Healio (2/19, Schaffer) reports, “Compared with men, women are less likely to die of any cause or from CV-specific causes when performing similar amounts of weekly leisure-time physical activity, suggesting there are sex-specific benefits to exercise.” Researchers say “that both sexes achieved a peak survival benefit at 300 minutes of weekly aerobic physical activity; however, women derived a 24% mortality reduction while men derived an 18% mortality reduction from the same degree of regular exercise.” Further, the “sex-specific findings were similar for CV death and were consistent across all measures of aerobic activity as well as muscle strengthening activity.”

NBC News (2/19, Bendix) reports, “The researchers analyzed the self-reported exercise habits of more than 412,000 men and women who participated in the National Health Interview Survey” from “1997 to 2017.” The results “were published Monday in the Journal of the American College of Cardiology.”

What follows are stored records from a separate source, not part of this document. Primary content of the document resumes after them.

(* ===== verification/SearchService.v ===== *)
(** * SearchService: the search entry points of the plugin

    Models src/services/obsidian/search-service.ts, class [SearchService]:
    [searchInVault] (lines 35-66), [getFileSubItems] (lines 71-106),
    [searchInFile] (lines 108-149), [deprecatedSearchInFile] (lines
    151-180) and [initSearchEngines] (lines 182-197).  The service holds
    no state of its own: every method reads the host (active file, file
    contents, persisted snapshot) and calls the engines.  The definitions
    are written in a Section whose [Context] is the engines' interfaces of
    Engines.v, so the theorems hold for every engine that satisfies the
    laws; the end-to-end examples instantiate them with the models of
    Fzf.v and Highlighter.v.  [getFileType] ([FileUtil.getFileType]) and
    the placeholder [TO_BE_IMPL] of utils/my-lib.ts, whose sources are not
    in the snapshot, are section variables. *)

From S2P Require Import Prelude SearchTypes Engines Fzf Highlighter.

Module SearchService.

(** Observable steps of [initSearchEngines]: a reindex starts (from the
    snapshot or from the documents), the caller awaits its completion,
    and "Lexical engine is ready" is reported. *)
Inductive InitEvent :=
  | EvReindexStarted (fromSnapshot : bool)
  | EvReindexAwaited
  | EvEngineReady.

Section WithEngines.
Context `{LineMatcher} `{LineHighlighter}.
Context (getFileType : jstr → FileType).
Context {Snapshot : Type}.

(** [searchInFile(queryText)] *)
Definition searchInFile (h : Host Snapshot) (queryText : jstr) : SearchResult :=
  let result := mkSearchResult [] [] in
  match queryText, activeFile h with
  | [], _ | _, None => result
  | _, Some p =>
      if decide (getFileType p = PLAIN_TEXT) then
        let lines := to_lines (readPlainTextLines h p) in
        let queryTextNoSpaces := remove_ws queryText in
        let matchedLines := fzfMatch queryTextNoSpaces lines in
        let lineItems :=
          (λ ml, LineItem (parse lines ml HlLine false)
                          (hc_text (parse lines ml HlParagraph true))) <$> matchedLines in
        mkSearchResult p lineItems
      else result
  end.

(** [getFileSubItems(path, queryText)] *)
Definition getFileSubItems (h : Host Snapshot) (path queryText : jstr) : list FileSubItem :=
  if decide (getFileType path = PLAIN_TEXT) then
    let content := readPlainText h path in
    let lines := to_lines (split_eol content) in
    let matchedLines := searchLines lines queryText 30 in
    (λ c, mkFileSubItem (hc_text c) (hc_row c) (hc_col c))
      <$> parseAll lines matchedLines HlSubItem false
  else [].

(** [deprecatedSearchInFile(queryText)] *)
Definition deprecatedSearchInFile (h : Host Snapshot) (queryText : jstr) : SearchResult :=
  let result := mkSearchResult [] [] in
  match queryText, activeFile h with
  | [], _ | _, None => result
  | _, Some p =>
      if decide (getFileType p = PLAIN_TEXT) then
        mkSearchResult p (parseLineItems (to_lines (readPlainTextLines h p)) queryText)
      else result
  end.

Context {E : Type} `{LexicalEngine E Snapshot} (TO_BE_IMPL : jstr).

(** [searchInVault(queryText)]: the [FileItem] constructor is called with
    four arguments, so ["nothing"] lands in [subItems] and
    [previewContent] is [undefined]. *)
Definition searchInVault (e : E) (queryText : jstr) : SearchResult :=
  let result := mkSearchResult (js "no result") [] in
  if decide (length queryText = 0) then result
  else
    let lexicalMatches := searchFiles e queryText ModeAnd in
    if decide (length lexicalMatches ≠ 0) then
      mkSearchResult TO_BE_IMPL
        ((λ mf, FileItem LEXICAL (mf_path mf) [] (JsString (js "nothing")) JsUndefined)
           <$> lexicalMatches)
    else result.

(** [initSearchEngines()]: the snapshot branch calls [reIndexAll]
    without [await]. *)
Definition initSearchEngines (h : Host Snapshot) (e : E) : E * list InitEvent :=
  match miniSearchData h with
  | Some prevData =>
      (reIndexAll e (FromSnapshot prevData), [EvReindexStarted true; EvEngineReady])
  | None =>
      (reIndexAll e (FromDocuments (allIndexedDocuments h)),
       [EvReindexStarted false; EvReindexAwaited; EvEngineReady])
  end.

(** [startTrackingFiles()]: private, with an empty body, and never
    called: the service does not follow vault changes. *)
Definition startTrackingFiles (e : E) : E := e.

End WithEngines.

(** A host for the end-to-end example: the active file [note.md] holds
    the lines "alpha" and "hello world". *)
Import Fzf.Fzf Highlighter.Highlighter.

Definition demo_host : Host unit :=
  mkHost (Some (js "note.md")) (λ _, js "alpha" ++ [LF] ++ js "hello world" ++ [LF]) [] None.

(** ** Properties of the in-file search *)

Section InFileProperties.
Context `{LineMatcherLaws} `{LineHighlighterLaws}.
Context (getFileType : jstr → FileType) {Snapshot : Type}.

(** C1: every item of an in-file search is a [LineItem] of the active
    file: its row is a line of the file, its text is that line, and its
    column is a valid offset in the text. *)
Theorem searchInFile_items_sound (h : Host Snapshot) (q : jstr) (it : Item) :
  it ∈ items (searchInFile getFileType h q) →
  ∃ p hc ctx, activeFile h = Some p ∧ currPath (searchInFile getFileType h q) = p ∧
    it = LineItem hc ctx ∧
    readPlainTextLines h p !! hc_row hc = Some (hc_text hc) ∧
    hc_col hc < length (hc_text hc).
Proof.
unfold searchInFile. destruct q as [|c q']; simpl; [set_solver|].
destruct (activeFile h) as [p|]; simpl; [|set_solver].
case_decide as Ht; simpl; [|set_solver].
intros (ml & -> & Hml)%list_elem_of_fmap.
destruct (fzfMatch_valid _ _ _ Hml) as (Hin & Hne & _ & Hb).
destruct (parse_single_line (to_lines (readPlainTextLines h p)) ml HlLine false)
  as (Htext & Hrow & Hcol); [done|].
eexists p, _, _. split_and!; [done|done|done| |].
- rewrite Htext, Hrow. by apply to_lines_elem in Hin.
- rewrite Htext. apply Hcol in Hne. rewrite Forall_forall in Hb. by apply Hb.
Qed.

(** A query made only of whitespace finds nothing (the in-file path
    strips all whitespace before matching). *)
Theorem searchInFile_whitespace_query (h : Host Snapshot) (q : jstr) :
  remove_ws q = [] → items (searchInFile getFileType h q) = [].
Proof.
intros Hws. unfold searchInFile. destruct q as [|c q']; [done|].
destruct (activeFile h) as [p|]; [|done]. case_decide; [|done].
simpl. by rewrite Hws, fzfMatch_nil.
Qed.

(** The in-file search depends on the query only through the query
    with its whitespace removed. *)
Theorem searchInFile_whitespace_insensitive (h : Host Snapshot) (q1 q2 : jstr) :
  q1 ≠ [] → q2 ≠ [] → remove_ws q1 = remove_ws q2 →
  searchInFile getFileType h q1 = searchInFile getFileType h q2.
Proof.
  intros Hq1 Hq2 Heq. unfold searchInFile.
  destruct q1 as [|c1 q1]; [done|]. destruct q2 as [|c2 q2]; [done|].
  rewrite Heq. done.
Qed.

(** C2: without a query, without an active file, or when the active file
    is not plain text, the in-file search returns the empty result. *)
Theorem searchInFile_guards (h : Host Snapshot) (q : jstr) :
  q = [] ∨ activeFile h = None ∨
  (∃ p, activeFile h = Some p ∧ getFileType p ≠ PLAIN_TEXT) →
  searchInFile getFileType h q = mkSearchResult [] [].
Proof.
intros Hg. unfold searchInFile. destruct q as [|c q']; [done|].
destruct (activeFile h) as [p|] eqn:Ha; [|done]. case_decide as Ht; [|done].
exfalso. destruct Hg as [?|[?|(p' & ? & ?)]]; congruence.
Qed.

(** C3: the sub-items of a file in the vault search are at most 30, and
    each sits on a line of the file with a valid column. *)
Theorem getFileSubItems_sound (h : Host Snapshot) (path q : jstr) :
  length (getFileSubItems getFileType h path q) ≤ 30 ∧
  ∀ si, si ∈ getFileSubItems getFileType h path q →
    split_eol (readPlainText h path) !! fsi_row si = Some (fsi_text si) ∧
    fsi_col si < length (fsi_text si).
Proof.
  unfold getFileSubItems. case_decide; [|split; [simpl; lia|set_solver]].
  unfold parseAll. rewrite !length_fmap. split; [apply searchLines_limit|].
  intros si (c & -> & (ml & -> & Hml)%list_elem_of_fmap)%list_elem_of_fmap. simpl.
  destruct (searchLines_valid _ _ _ _ Hml) as (Hin & Hne & _ & Hb).
  destruct (parse_single_line (to_lines (split_eol (readPlainText h path))) ml HlSubItem false)
    as (Htext & Hrow & Hcol); [done|].
  rewrite Htext, Hrow. split; [by apply to_lines_elem in Hin|].
  apply Hcol in Hne. rewrite Forall_forall in Hb. by apply Hb.
Qed.
End InFileProperties.

(** ** Properties of the vault search and of the start-up *)

Section VaultProperties.
Context {E Snapshot : Type} `{LexicalEngine E Snapshot} (TO_BE_IMPL : jstr).

Definition item_path (it : Item) : option jstr :=
  match it with FileItem _ p _ _ _ => Some p | _ => None end.

(** C4: the vault search lists, in order, exactly the files the lexical
    engine matches in "and" mode; with no query or no match it returns
    the "no result" value. *)
Theorem searchInVault_results (e : E) (q : jstr) :
  ((q = [] ∨ searchFiles e q ModeAnd = []) →
    searchInVault TO_BE_IMPL e q = mkSearchResult (js "no result") []) ∧
  (q ≠ [] → searchFiles e q ModeAnd ≠ [] →
    currPath (searchInVault TO_BE_IMPL e q) = TO_BE_IMPL ∧
    item_path <$> items (searchInVault TO_BE_IMPL e q)
      = Some <$> (mf_path <$> searchFiles e q ModeAnd)).
Proof.
  unfold searchInVault. split.
  - intros [->|Hm]; [done|]. rewrite Hm. by repeat case_decide.
  - intros Hq Hm. case_decide as Hl; [destruct q; simpl in *; congruence|].
    case_decide as Hl'; [|destruct (searchFiles e q ModeAnd); simpl in *; congruence].
    split; [done|]. simpl. rewrite <- !list_fmap_compose. by apply list_fmap_ext.
Qed.

End VaultProperties.

(** ** The in-file search end to end, with the engine models *)

(** In-file search of "w rd" on a file whose second line is
    "hello world" returns one line item at row 1 whose column is that of
    the "w" of "world". *)
Example searchInFile_demo :
  items (searchInFile (λ _, PLAIN_TEXT) demo_host (js "w rd")) =
  [LineItem (mkHighlighted (js "hello world") 1 6) (js "alpha" ++ [LF] ++ js "hello world")].
Proof. vm_compute. reflexivity. Qed.

Lemma searchInFile_items_sound_witness :
  LineItem (mkHighlighted (js "hello world") 1 6) (js "alpha" ++ [LF] ++ js "hello world")
    ∈ items (searchInFile (λ _, PLAIN_TEXT) demo_host (js "w rd")) ∧
  ∃ p hc ctx, activeFile demo_host = Some p ∧
    currPath (searchInFile (λ _, PLAIN_TEXT) demo_host (js "w rd")) = p ∧
    LineItem (mkHighlighted (js "hello world") 1 6) (js "alpha" ++ [LF] ++ js "hello world") = LineItem hc ctx ∧
    readPlainTextLines demo_host p !! hc_row hc = Some (hc_text hc) ∧
    hc_col hc < length (hc_text hc).
Proof.
  assert (Hin : LineItem (mkHighlighted (js "hello world") 1 6) (js "alpha" ++ [LF] ++ js "hello world")
    ∈ items (searchInFile (λ _, PLAIN_TEXT) demo_host (js "w rd")))
    by (vm_compute; left).
  split; [exact Hin|]. exact (searchInFile_items_sound _ _ _ _ Hin).
Defined.

Lemma searchInFile_whitespace_query_witness :
  remove_ws (js " ") = [] ∧ items (searchInFile (λ _, PLAIN_TEXT) demo_host (js " ")) = [].
Proof.
  assert (Hws : remove_ws (js " ") = []) by reflexivity.
  split; [exact Hws|]. exact (searchInFile_whitespace_query _ _ _ Hws).
Defined.

Lemma searchInFile_whitespace_insensitive_witness :
  js "w rd" ≠ [] ∧ js "wrd" ≠ [] ∧ remove_ws (js "w rd") = remove_ws (js "wrd") ∧
  searchInFile (λ _, PLAIN_TEXT) demo_host (js "w rd") =
  searchInFile (λ _, PLAIN_TEXT) demo_host (js "wrd").
Proof.
  assert (H1 : js "w rd" ≠ []) by discriminate.
  assert (H2 : js "wrd" ≠ []) by discriminate.
  assert (H3 : remove_ws (js "w rd") = remove_ws (js "wrd")) by reflexivity.
  split_and!; [exact H1|exact H2|exact H3|].
  exact (searchInFile_whitespace_insensitive _ _ _ _ H1 H2 H3).
Defined.

Lemma searchInFile_guards_witness :
  ((js "x" = [] ∨ activeFile demo_host = None ∨
    (∃ p, activeFile demo_host = Some p ∧ IMAGE ≠ PLAIN_TEXT))) ∧
  searchInFile (λ _, IMAGE) demo_host (js "x") = mkSearchResult [] [].
Proof.
  assert (Hg : js "x" = [] ∨ activeFile demo_host = None ∨
    (∃ p, activeFile demo_host = Some p ∧ (λ _ : jstr, IMAGE) p ≠ PLAIN_TEXT)).
  { right; right. exists (js "note.md"). split; [reflexivity|discriminate]. }
  split; [exact Hg|]. exact (searchInFile_guards _ _ _ Hg).
Defined.

Lemma getFileSubItems_sound_witness :
  length (getFileSubItems (λ _, PLAIN_TEXT) demo_host (js "note.md") (js "w rd")) ≤ 30 ∧
  ∀ si, si ∈ getFileSubItems (λ _, PLAIN_TEXT) demo_host (js "note.md") (js "w rd") →
    split_eol (readPlainText demo_host (js "note.md")) !! fsi_row si = Some (fsi_text si) ∧
    fsi_col si < length (fsi_text si).
Proof. exact (getFileSubItems_sound (λ _, PLAIN_TEXT) demo_host (js "note.md") (js "w rd")). Defined.

End SearchService.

Healio (2/16, Rhoades) reported, “Several weight management treatments greatly improved the odds of 5% or greater weight loss within a year, but only a small number of patients with obesity use them, researchers found.” According to the researchers, “there are multiple weight management treatments (WMTs) that can help produce 5% or greater weight loss, such as bariatric surgery, injectable antiobesity medications, nutrition counseling and very low-calorie meal replacement.” But, the team wrote in JAMA Network Open, “less than 5% of eligible individuals receive these WMT, and little is known about their clinical potential to support weight loss among individual patients and populations.”